- WHAT YOU ARE ASKED TO DO -
Your answer must be the lines of the entries below, exactly as written, from the first line through the line containing "cbn [mret W_ret".
==== TASK INPUT ====
(** An input path that does not exist: [emphasize_file_content] raises
    [ValueError] whatever the other arguments are, and has only asked
    whether the path exists. *)
Theorem emphasize_file_content_missing_input (args : Args) (w : world) :
  Path_exists (input_path args) (outside_of w) = false ->
  emphasize_file_content_ args w =
    (Raise (ValueError (InputDoesNotExist (input_path args))),
     record_ (EvExists (input_path args)) w).
Proof.
  intros Hexists. unfold emphasize_file_content. run_program.
  rewrite Hexists. reflexivity.
Qed.

Lemma dictionary_events_content (evs : list event) :
  forallb dictionary_event evs = true -> forallb content_event evs = true.
Proof.
  induction evs as [|ev evs IH]; [reflexivity|]. cbn [forallb].
  intros [Hev Hevs]%andb_true_iff. rewrite (IH Hevs), andb_true_r.
  destruct ev; try discriminate; reflexivity.
Qed.

Lemma process_html_content_content_events hyphenator doc :
  forallb content_event
    (snd (process_html_content unicode_isalnum hyphenator doc)) = true.
Proof.
  apply forallb_forall. intros ev Hev.
  apply (word_event_content unicode_isalnum).
  pose proof (Forall_forall (word_event unicode_isalnum)
    (snd (process_html_content unicode_isalnum hyphenator doc))) as [Hall _].
  apply Hall; [|apply list_elem_of_In, Hev]. clear.
  unfold process_html_content, mbind, W_bind. rewrite wbind_events.
  cbn [mret W_ret wret snd]. rewrite app_nil_r, rewrite_nodes_events.
  apply Forall_concat, Forall_forall. intros l Hl.
  apply list_elem_of_In, in_map_iff in Hl as [c [<- _]].
  apply rewrite_node_events.
Qed.

(** [process_html_file_content] calls the dictionary tools, the constructor,
    the parser and the hyphenator, and prints; nothing else. *)
Lemma process_html_file_content_trace (html : pystr) (w : world) :
  exists evs,
    trace_of (snd (process_html_file_content_ html w)) = trace_of w ++ evs
    /\ forallb content_event evs = true.
Proof.
  destruct (get_hyphenator_effects _ _ dictools_is_installed
              dictools_install Hyphenator_init TARGET_LANG w)
    as [_ [evs0 [Htrace Hdict]]].
  apply dictionary_events_content in Hdict.
  unfold process_html_file_content, mbind, M_bind, bind.
  destruct (get_hyphenator_ TARGET_LANG w) as [[[h|]|e] w1];
    cbn [snd] in Htrace.
  - run_program. destruct (BeautifulSoup_init html) as [doc|e].
    + cbn. rewrite Htrace. eexists. split.
      * rewrite <- !app_assoc. reflexivity.
      * rewrite forallb_app, Hdict. cbn [forallb content_event andb].
        apply process_html_content_content_events.
    + cbn. rewrite Htrace. eexists. split.
      * rewrite <- !app_assoc. reflexivity.
      * rewrite forallb_app, Hdict. reflexivity.
  - exists evs0. split; assumption.
  - exists evs0. split; assumption.
Qed.

(** [process_html_file], step by step. *)
Lemma process_html_file_steps (input output : Path) (w : world) :
  process_html_file_ input output w =
  match Path_read_text input (outside_of w) with
  | Raise e =>
      (Raise (ValueError (match e with
                          | FileNotFoundError => InputNotFound input
                          | _ => InputUnreadable input
                          end)),
       record_ (EvReadText input) w)
  | Ok html =>
      match process_html_file_content_ html (record_ (EvReadText input) w)
      with
      | (Raise e, w1) => (Raise e, w1)
      | (Ok processed, w1) =>
          match Path_mkdir (path_parent output) (outside_of w1) with
          | (Raise e, m2) =>
              (Raise e,
               World_ (cache_of w1) m2
                 (trace_of w1 ++ [EvMkdir (path_parent output)]))
          | (Ok _, m2) =>
              (fst (Path_write_text output processed m2),
               World_ (cache_of w1) (snd (Path_write_text output processed m2))
                 ((trace_of w1 ++ [EvMkdir (path_parent output)])
                    ++ [EvWriteText output processed]))
          end
      end
  end.
Proof.
  unfold process_html_file. run_program.
  destruct (Path_read_text input (outside_of w)) as [html|e];
    [|destruct e; reflexivity].
  destruct (process_html_file_content_ html (record_ (EvReadText input) w))
    as [[processed|e] w1]; [|reflexivity].
  destruct (Path_mkdir (path_parent output) (outside_of w1)) as [[[]|e] m2];
    [|reflexivity].
  cbn. destruct (Path_write_text output processed m2). reflexivity.
Qed.

(** The new events of [process_html_file], and what they change. *)
Lemma process_html_file_trace (input output : Path) (w : world) :
  exists evs,
    trace_of (snd (process_html_file_ input output w)) = trace_of w ++ evs
    /\ (List.filter write_event evs = []
        \/ List.filter write_event evs = [EvMkdir (path_parent output)]
        \/ exists processed,
             List.filter write_event evs =
               [EvMkdir (path_parent output); EvWriteText output processed])
    /\ (fst (process_html_file_ input output w) = Ok tt ->
        exists html processed,
          Path_read_text input (outside_of w) = Ok html
          /\ fst (process_html_file_content_ html
                    (record_ (EvReadText input) w)) = Ok processed
          /\ List.filter write_event evs =
               [EvMkdir (path_parent output); EvWriteText output processed]).
Proof.
  rewrite process_html_file_steps.
  destruct (Path_read_text input (outside_of w)) as [html|e] eqn:Hread.
  - destruct (process_html_file_content_trace html
                (record_ (EvReadText input) w)) as [evs1 [Htrace Hcontent]].
    apply content_event_no_write in Hcontent.
    destruct (process_html_file_content_ html (record_ (EvReadText input) w))
      as [[processed|e] w1] eqn:Hrun; cbn [snd] in Htrace;
      cbn [record trace] in Htrace.
    + destruct (Path_mkdir (path_parent output) (outside_of w1))
        as [[[]|e] m2]; cbn [snd fst trace]; rewrite Htrace.
      * exists ([EvReadText input] ++ evs1
                ++ [EvMkdir (path_parent output);
                    EvWriteText output processed]).
        assert (List.filter write_event
                  ([EvReadText input] ++ evs1
                   ++ [EvMkdir (path_parent output);
                       EvWriteText output processed])
                = [EvMkdir (path_parent output);
                   EvWriteText output processed]) as Hfilter.
        { cbn [app List.filter write_event]. rewrite List.filter_app, Hcontent.
          reflexivity. }
        split; [|split].
        -- rewrite <- !app_assoc. reflexivity.
        -- right. right. exists processed. exact Hfilter.
        -- intros _. exists html, processed.
           split; [reflexivity|split; [rewrite Hrun; reflexivity|exact Hfilter]].
      * exists ([EvReadText input] ++ evs1
                ++ [EvMkdir (path_parent output)]).
        split; [|split].
        -- rewrite <- !app_assoc. reflexivity.
        -- right. left. cbn [app List.filter write_event].
           rewrite List.filter_app, Hcontent. reflexivity.
        -- discriminate.
    + exists ([EvReadText input] ++ evs1). split; [|split].
      * cbn [snd]. rewrite Htrace, <- !app_assoc. reflexivity.
      * left. cbn [app List.filter write_event]. exact Hcontent.
      * discriminate.
  - exists [EvReadText input]. split; [|split].
    + reflexivity.
    + left. reflexivity.
    + discriminate.
Qed.
(* ================================================================== *)
(** * Proofs: further properties of the risk manager *)
(* ================================================================== *)

(** The market-condition adjustment rejects a signal in one situation
    only: a BUY while the volatility is EXTREME. *)
Lemma getMarketConditionAdjustment_rejects
    (marketCondition : RiskManager.MarketCondition) (signal : TradingSignal) :
  RiskManager.approved
    (RiskManager.getMarketConditionAdjustment marketCondition signal) = false ->
  RiskManager.mc_volatility marketCondition = RiskManager.VolEXTREME
  /\ sig_action signal = BUY
  /\ RiskManager.getMarketConditionAdjustment marketCondition signal
     = {| RiskManager.approved := false;
          RiskManager.adjustedQuantity := None;
          RiskManager.reason :=
            "Buy signals blocked during extreme volatility";
          RiskManager.v_riskLevel := HIGH |}.
Proof.
  unfold RiskManager.getMarketConditionAdjustment.
  destruct (RiskManager.mc_volatility marketCondition), (sig_action signal),
    (RiskManager.mc_sentiment marketCondition),
    (RiskManager.mc_trend marketCondition);
    simpl; intros H; try discriminate; auto.
Qed.

(** With fewer than ten quotes the volatility is rated MEDIUM. *)
Lemma analyzeVolatility_extreme sqrt marketData :
  RiskManager.analyzeVolatility sqrt marketData = RiskManager.VolEXTREME ->
  (10 <= length marketData)%nat.
Proof.
  unfold RiskManager.analyzeVolatility.
  destruct (Nat.ltb_spec (length marketData) 10) as [L|L];
    [discriminate | intros _; exact L].
Qed.

(** X20. Every way [validateSignal] can reject a signal. A rejection
    never carries an adjusted quantity, and its reason is one of six: the
    exposure, drawdown, volatility or correlation limit, insufficient
    liquidity, or "Buy signals blocked during extreme volatility". The
    last one is given only to a BUY while the quotes of this call rate
    the volatility EXTREME, which takes at least ten quotes: a SELL or a
    HOLD is never blocked by the market conditions, and neither fear nor
    a bear market blocks a BUY. *)
Theorem validateSignal_rejection_reasons
    (sqrt : num -> num) (pow : num -> num -> num) (now : Z)
    (signal : TradingSignal) (positions : list Position)
    (marketData : list MarketData) (st : RiskManager.State) :
  let v :=
    fst (RiskManager.validateSignal sqrt pow now signal positions marketData
           st) in
  RiskManager.approved v = true
  \/ (RiskManager.adjustedQuantity v = None
      /\ (RiskManager.reason v = "Total exposure would exceed limit"%string
          \/ RiskManager.reason v = "Current drawdown exceeds limit"%string
          \/ RiskManager.reason v
             = "Portfolio volatility exceeds limit"%string
          \/ RiskManager.reason v
             = "Portfolio correlation exceeds limit"%string
          \/ RiskManager.reason v = "Insufficient liquidity"%string
          \/ (RiskManager.reason v
              = "Buy signals blocked during extreme volatility"%string
              /\ sig_action signal = BUY
              /\ RiskManager.analyzeVolatility sqrt marketData
                 = RiskManager.VolEXTREME
              /\ (10 <= length marketData)%nat))).
Proof.
  cbv zeta. unfold RiskManager.validateSignal,
    RiskManager.analyzeMarketConditions.
  cbv beta iota zeta.
  repeat match goal with
         | |- context [if ?b then _ else _] =>
             lazymatch b with
             | context [RiskManager.getMarketConditionAdjustment] => fail
             | _ => destruct b; cbn [fst RiskManager.approved
                                      RiskManager.adjustedQuantity
                                      RiskManager.reason];
                    auto 10
             end
         end.
  all: match goal with
       | |- context [negb (RiskManager.approved ?a)] =>
           destruct (RiskManager.approved a) eqn:E; cbn [negb]
       end.
  all: try (apply getMarketConditionAdjustment_rejects in E;
            destruct E as [Ev [Ea Er]]; cbn [RiskManager.mc_volatility] in Ev;
            rewrite Er;
            cbn [fst RiskManager.approved RiskManager.adjustedQuantity
                 RiskManager.reason];
            right; split; [reflexivity|];
            do 5 right;
            split; [reflexivity|];
            split; [exact Ea|];
            split; [exact Ev|];
            apply analyzeVolatility_extreme with sqrt; exact Ev).
  destruct (find_asset (sig_symbol signal) marketData) as [assetData|];
    [destruct (md_volume assetData <? _)%num|];
    cbn [fst RiskManager.approved RiskManager.adjustedQuantity
         RiskManager.reason]; auto 10.
Qed.
(** X9.  [Rectangle.intersects] does not depend on the order of its two
    arguments, and it never prunes a region that matters: two regions that
    both hold the anchor of some item intersect.  Conversely two regions
    of positive size that intersect share a point, each taken closed on
    its low sides and open on its high sides. *)
Theorem intersects_symmetric_and_sound :
  (forall a b, intersects a b = intersects b a)
  /\ (forall a b item,
        contains a item = true -> contains b item = true ->
        intersects a b = true)
  /\ (forall a b,
        0 < w a -> 0 < h a -> 0 < w b -> 0 < h b ->
        intersects a b = true ->
        exists item, contains a item = true /\ contains b item = true).
Proof.
  split; [|split; [exact contains_both_intersects
                  | exact intersects_common_point]].
  intros a b. unfold intersects. f_equal.
  destruct (x a + w a <=? x b), (x b + w b <=? x a),
           (y a + h a <=? y b), (y b + h b <=? y a); reflexivity.
Qed.

Lemma intersects_symmetric_and_sound_witness :
  intersects dropped_boundary (range_of edge_box) = true
  /\ exists item, contains dropped_boundary item = true
                  /\ contains (range_of edge_box) item = true.
Proof.
  destruct intersects_symmetric_and_sound as (_ & H2 & H3).
  assert (Hi : intersects dropped_boundary (range_of edge_box) = true).
  { apply (H2 dropped_boundary (range_of edge_box) (IRectangle edge_box));
      vm_compute; reflexivity. }
  split; [exact Hi|].
  apply H3; [reflexivity | reflexivity | reflexivity | reflexivity | exact Hi].
Defined.
(** The loop over a flat chain computes the left fold, and stops at the
    first token after the chain. *)
Lemma runLoop_flat vars rest chain ops :
  flatChain chain ops ->
  endsStatement rest ->
  forall left_,
    runLoop left_ (positioned (chain ++ rest) vars) =
    match leftFold left_ ops with
    | inr v => Ret v (positioned rest vars)
    | inl e => Panic e
    end.
Proof.
  intros Hc Hrest. induction Hc as [|o t ts n ops Ho Ht Hn Hc IH]; intros l.
  - simpl. rewrite runLoop_eq.
    destruct rest as [|r rest]; [reflexivity|].
    rewrite positioned_cons. simpl in *. rewrite Hrest. reflexivity.
  - simpl app. rewrite positioned_cons, runLoop_eq. simpl curToken.
    rewrite Ho, consumeToken_mk, positioned_cons, runTerm_eq. simpl curToken.
    rewrite Ht, Hn, consumeToken_mk.
    unfold leftFold. simpl fold_left.
    destruct (applyOperator (Type_ o) l n) as [e|l'] eqn:Ea.
    + rewrite leftFold_panic. reflexivity.
    + specialize (IH l'). unfold leftFold in IH.
      destruct (Type_ (curToken (positioned (ts ++ rest) vars))) eqn:Ecur;
        try exact IH.
      (* the token after the operand is a closing parenthesis: the chain
         has ended, and the fold is complete *)
      destruct Hc as [|o' t' ts' n' ops' Ho' _ _ _].
      * reflexivity.
      * simpl in Ecur. rewrite Ecur in Ho'. discriminate.
Qed.

Lemma runExpression_flat vars t0 n0 chain ops rest :
  Type_ t0 = NUMBER ->
  Atoi (Value t0) = Some n0 ->
  flatChain chain ops ->
  endsStatement rest ->
  runExpression (positioned (t0 :: chain ++ rest) vars) =
  match leftFold n0 ops with
  | inr v => Ret v (positioned rest vars)
  | inl e => Panic e
  end.
Proof.
  intros Ht Hn Hc Hrest.
  rewrite runExpression_eq, runTerm_eq, positioned_cons. simpl curToken.
  rewrite Ht, Hn, consumeToken_mk. apply runLoop_flat; assumption.
Qed.
(** One admissible call or host event completes normally and leaves a
    well-formed object. *)
Lemma admissible_call_step (c : Call) (vs : VirtualScroller) :
  well_formed vs → admissible c vs →
  well_formed (fst (call c vs)) ∧ snd (call c vs) = Normal.
Proof.
  intros Hwf Hadm.
  pose proof Hwf as (Hh & Hv & Hok & Hcont).
  destruct c as [x | | i | i d | d | i | h |]; cbn [call admissible] in *.
  - (* handleScroll *)
    destruct (handleScroll_cases x vs) as [[Hs He] | Hne].
    + rewrite handleScroll_unchanged by assumption. cbn [fst snd].
      split; [| reflexivity]. split_well_formed; assumption.
    + rewrite handleScroll_changed by assumption.
      apply well_formed_render. split_well_formed; try assumption.
      assert (0 ≤ x / itemHeight vs) by (apply Z.div_pos; lia).
      assert (x / itemHeight vs < dataLength vs + 1)
        by (apply Z.div_lt_upper_bound; lia).
      unfold range_ok, newEnd, newStart. cbn.
      change (dataLength (set_range _ _ _)) with (dataLength vs). lia.
  - (* handleResize *)
    unfold handleResize. destruct (container vs) as [c |] eqn:Hc;
      [| by split].
    apply well_formed_render. split_well_formed; try assumption.
    + apply ceil_div_nonneg; [by apply Hcont | exact Hh].
    + intros c' Hc'. apply Hcont. congruence.
  - (* scrollToItem *)
    unfold scrollToItem. destruct (container vs) as [c |] eqn:Hc; [| by split].
    destruct ((i <? 0) || (i >=? dataLength vs)); [by split |].
    cbn [fst snd]. split; [| reflexivity].
    split_well_formed; try assumption.
    intros c' Hc'. injection Hc' as <-. cbn. by apply Hcont.
  - (* updateItem *)
    unfold updateItem.
    destruct ((i >=? 0) && (i <? dataLength vs)); [| by split].
    destruct (index (data vs) i) as [old |]; [| by split].
    assert (Hset : well_formed
                     (set_data (<[Z.to_nat i := spread old d]> (data vs)) vs)).
    { split_well_formed; try assumption.
      unfold range_ok, dataLength in *. cbn. by rewrite length_insert. }
    cbn zeta.
    destruct ((i >=? _) && (i <? _)); [by apply well_formed_render | by split].
  - (* addItem *)
    unfold addItem. set (newItem := spread _ d).
    assert (Hset : well_formed (updateExtent (set_data (data vs ++ [newItem]) vs))).
    { split_well_formed; try assumption.
      unfold range_ok in *. rewrite length_after_push. cbn. lia. }
    destruct ((_ >=? _) && (_ <? _)); [by apply well_formed_render | by split].
  - (* removeItem *)
    unfold removeItem.
    destruct (Z.geb_spec i 0) as [Hpos | Hneg]; [| by split].
    destruct (Z.ltb_spec i (dataLength vs)) as [Hlt | Hge]; [| by split].
    cbn [andb]. apply well_formed_render.
    split_well_formed; try assumption.
    unfold range_ok in *. rewrite length_after_splice by lia. cbn. lia.
  - (* the host resizes the container *)
    cbn [fst snd]. split; [| reflexivity].
    split_well_formed; try assumption.
    unfold hostResized. intros c' Hc'.
    destruct (container vs) as [c |]; [| discriminate Hc'].
    injection Hc' as <-. exact Hadm.
  - (* an animation frame *)
    cbn [fst snd]. split; [| reflexivity].
    split_well_formed; assumption.
Qed.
====
- TASK ANSWER -
(** An input path that does not exist: [emphasize_file_content] raises
    [ValueError] whatever the other arguments are, and has only asked
    whether the path exists. *)
Theorem emphasize_file_content_missing_input (args : Args) (w : world) :
  Path_exists (input_path args) (outside_of w) = false ->
  emphasize_file_content_ args w =
    (Raise (ValueError (InputDoesNotExist (input_path args))),
     record_ (EvExists (input_path args)) w).
Proof.
  intros Hexists. unfold emphasize_file_content. run_program.
  rewrite Hexists. reflexivity.
Qed.

Lemma dictionary_events_content (evs : list event) :
  forallb dictionary_event evs = true -> forallb content_event evs = true.
Proof.
  induction evs as [|ev evs IH]; [reflexivity|]. cbn [forallb].
  intros [Hev Hevs]%andb_true_iff. rewrite (IH Hevs), andb_true_r.
  destruct ev; try discriminate; reflexivity.
Qed.

Lemma process_html_content_content_events hyphenator doc :
  forallb content_event
    (snd (process_html_content unicode_isalnum hyphenator doc)) = true.
Proof.
  apply forallb_forall. intros ev Hev.
  apply (word_event_content unicode_isalnum).
  pose proof (Forall_forall (word_event unicode_isalnum)
    (snd (process_html_content unicode_isalnum hyphenator doc))) as [Hall _].
  apply Hall; [|apply list_elem_of_In, Hev]. clear.
  unfold process_html_content, mbind, W_bind. rewrite wbind_events.
  cbn [mret W_ret wret snd]. rewrite app_nil_r, rewrite_nodes_events.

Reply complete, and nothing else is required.